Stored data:
= = = = = = =

(** A channel that counts: 16-bit registers, and no count of zero. *)
Record counting (ch : channel) : Prop := {
  cn_mode : counting_mode (op_mode ch);
  cn_reload : 0 < reload_value ch < 2 ^ 16;
  cn_counter : run_state ch = RUNNING -> 0 < counter ch < 2 ^ 16;
  cn_pin : output_pin ch = 0 \/ output_pin ch = 1;
}.

Lemma counter_self ch : ch <| counter := counter ch |> = ch.
Proof. by destruct ch. Qed.

Lemma ticks_app n m ch :
  ticks (n + m) ch = let '(b, ch1) := ticks n ch in let '(b', ch2) := ticks m ch1 in (b || b', ch2).
Proof.
  revert ch. induction n as [|n IH]; intros ch; cbn [ticks Nat.add].
  - by destruct (ticks m ch).
  - destruct (tick ch) as [b ch1]. rewrite IH. destruct (ticks n ch1) as [b1 ch2].
    destruct (ticks m ch2) as [b2 ch3]. by rewrite orb_assoc.
Qed.

Lemma ticks_below n ch :
  run_state ch = RUNNING -> Z.of_nat n < counter ch ->
  ticks n ch = (false, ch <| counter := counter ch - Z.of_nat n |>).
Proof.
  revert ch. induction n as [|n IH]; intros ch Hr Hn; cbn [ticks].
  - by rewrite Z.sub_0_r, counter_self.
  - unfold tick. rewrite Hr, (proj2 (Z.eqb_neq _ _)) by lia.
    rewrite IH by (cbn; done || lia). cbn [counter update_field].
    change (counter (ch <| counter := ?c |>)) with c.
    by replace (counter ch - 1 - Z.of_nat n) with (counter ch - Z.of_nat (S n)) by lia.
Qed.

Lemma ticks_expire ch :
  run_state ch = RUNNING -> 0 < counter ch -> ticks (Z.to_nat (counter ch)) ch = fire ch.
Proof.
  intros Hr Hc. replace (Z.to_nat (counter ch)) with (Z.to_nat (counter ch - 1) + 1)%nat by lia.
  rewrite ticks_app, ticks_below by (done || lia). cbn [ticks]. unfold tick. cbn [run_state counter update_field].
  change (run_state (ch <| counter := ?c |>)) with (run_state ch). rewrite Hr.
  change (counter (ch <| counter := ?c |>)) with c.
  replace (counter ch - Z.of_nat (Z.to_nat (counter ch - 1))) with 1 by lia.
  unfold fire. cbn. destruct (op_mode ch); by rewrite ?orb_false_r.
Qed.

(** A second expiry changes nothing more. *)
Lemma fire_again ch :
  counting ch ->
  counter (snd (fire ch)) = reload_value ch /\ reload_value (snd (fire ch)) = reload_value ch /\
  run_state (snd (fire ch)) = run_state ch /\ op_mode (snd (fire ch)) = op_mode ch /\
  snd (fire (snd (fire ch))) = snd (fire ch) /\
  fst (fire ch) || fst (fire (snd (fire ch))) = fst (fire ch).
Proof.
  intros [Hm _ _ _]. destruct ch. unfold fire. cbn in *.
  destruct Hm as [->|[->| ->]]; cbn; split_and!; try reflexivity; by rewrite orb_false_r.
Qed.

Lemma fire_counting ch : counting ch -> counting (snd (fire ch)).
Proof.
  intros Hc. destruct (fire_again ch Hc) as (H1 & H2 & H3 & H4 & _). destruct Hc as [Hm Hr Hct Hp].
  split; rewrite ?H1, ?H2, ?H3, ?H4; [done..|]. unfold fire.
  change (op_mode (ch <| counter := ?c |>)) with (op_mode ch).
  destruct (op_mode ch); first [exact Hp | by right].
Qed.

Lemma ticks_periods q ch :
  counting ch -> run_state ch = RUNNING -> counter ch = reload_value ch ->
  ticks (Z.to_nat (reload_value ch) * q) ch = match q with O => (false, ch) | S _ => fire ch end.
Proof.
  intros Hc. revert ch Hc. induction q as [|q IH]; intros ch Hc Hr He; [by rewrite Nat.mul_0_r|].
  rewrite Nat.mul_succ_r, Nat.add_comm, ticks_app.
  destruct (fire_again ch Hc) as (H1 & H2 & H3 & H4 & H5 & H6).
  assert (ticks (Z.to_nat (reload_value ch)) ch = fire ch) as ->.
  { rewrite <- He. apply ticks_expire; [done|]. destruct Hc. lia. }
  rewrite (surjective_pairing (fire ch)). rewrite <- H2 at 1.
  rewrite IH by (by apply fire_counting || congruence).
  destruct q; [by rewrite orb_false_r|]. rewrite (surjective_pairing (fire (snd (fire ch)))).
  by rewrite H5, H6.
Qed.

Lemma ticks_above n ch :
  counting ch -> run_state ch = RUNNING -> counter ch <= n ->
  ticks (Z.to_nat n) ch =
    (fst (fire ch), (snd (fire ch)) <| counter := reload_value ch - (n - counter ch) mod reload_value ch |>).
Proof.
  intros Hc Hr Hn. destruct (fire_again ch Hc) as (H1 & H2 & H3 & H4 & H5 & H6).
  pose proof (cn_reload _ Hc) as Hrl. pose proof (cn_counter _ Hc Hr) as Hct.
  set (k := n - counter ch). set (r := reload_value ch) in *.
  pose proof (Z.div_mod k r) as Hdm. pose proof (Z.mod_pos_bound k r) as Hmod.
  pose proof (Z.div_pos k r) as Hdiv.
  replace (Z.to_nat n) with
    (Z.to_nat (counter ch) + (Z.to_nat r * Z.to_nat (k / r) + Z.to_nat (k mod r)))%nat.
  2: { rewrite <- Z2Nat.inj_mul, <- !Z2Nat.inj_add by nia. f_equal. nia. }
  pose proof (fire_counting ch Hc) as Hc'.
  assert (forall q, ticks (Z.to_nat r * q) (snd (fire ch)) =
    match q with O => (false, snd (fire ch)) | S _ => fire (snd (fire ch)) end) as Hq.
  { intros q. rewrite <- H2. apply ticks_periods; [done|congruence..]. }
  rewrite !ticks_app, ticks_expire by (done || lia). rewrite (surjective_pairing (fire ch)).
  rewrite ticks_app, Hq.
  destruct (Z.to_nat (k / r)).
  - rewrite ticks_below by (rewrite ?H1; congruence || lia).
    rewrite H1, Z2Nat.id, !orb_false_r by lia. done.
  - rewrite (surjective_pairing (fire (snd (fire ch)))), H5.
    rewrite ticks_below by (rewrite ?H1; congruence || lia).
    rewrite H1, Z2Nat.id, orb_false_r, H6 by lia. done.
Qed.
Lemma list_for_each_entry_spec fuel h hd t w :
  linked h (t ++ [hd]) -> is_Some (nextf h hd) -> hd ∉ t -> (length t < fuel)%nat ->
  list_for_each_entry fuel h hd (list_entry off (List.hd hd t)) w = visit_all (list_entry off <$> t) w.
Proof.
  intros Hl [n Hn] Hhd. revert fuel Hl w. induction t as [|x t IH]; intros fuel Hl w Hf.
  - destruct fuel; [lia|]. cbn. unfold list_entry. rewrite Z.sub_add.
    by rewrite (get_next_some _ _ _ Hn), Z.eqb_refl.
  - destruct fuel; cbn in Hf; [lia|]. cbn [list_for_each_entry List.hd fmap list_fmap visit_all].
    assert (nextf h x = Some (List.hd hd t)) as Hx by (destruct t; apply Hl).
    replace (list_entry off x + off) with x by (unfold list_entry; lia).
    rewrite (get_next_some _ _ _ Hx). run. rewrite (proj2 (Z.eqb_neq _ _)) by set_solver.
    destruct (body (list_entry off x) w) as [[[r|] w']| |]; [done| |done..]. run.
    apply IH; [set_solver| |lia]. destruct t; apply Hl.
Qed.

Lemma list_for_each_entry_visits fuel h R hd ps w :
  rings h R -> R !! hd = Some ((fun p => p + off) <$> ps) -> (length ps < fuel)%nat ->
  list_for_each_entry_from_head fuel h hd w = visit_all ps w.
Proof.
  intros HR Hl Hf. set (l := (fun p => p + off) <$> ps) in *.
  pose proof (rs_ring _ _ HR _ _ Hl) as [Hd Hlk]. apply NoDup_cons in Hd as [Hd _].
  assert (nextf h hd = Some (List.hd hd l)) as Hn by (destruct l; apply Hlk).
  unfold list_for_each_entry_from_head. rewrite (get_next_some _ _ _ Hn). run.
  rewrite list_for_each_entry_spec; [|destruct l; apply Hlk|by eexists|done|by subst l; rewrite length_fmap].
  f_equal. subst l. rewrite <- list_fmap_compose. rewrite <- (list_fmap_id ps) at 2.
  apply list_fmap_ext. intros ? p _. cbn. unfold list_entry. lia.
Qed.
End entries.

= = = = = = =

Exercise aim:
Scan the entries above for the word "channel". Report the lines that hold it.

Response for this exercise:
(** A channel that counts: 16-bit registers, and no count of zero. *)
Record counting (ch : channel) : Prop := {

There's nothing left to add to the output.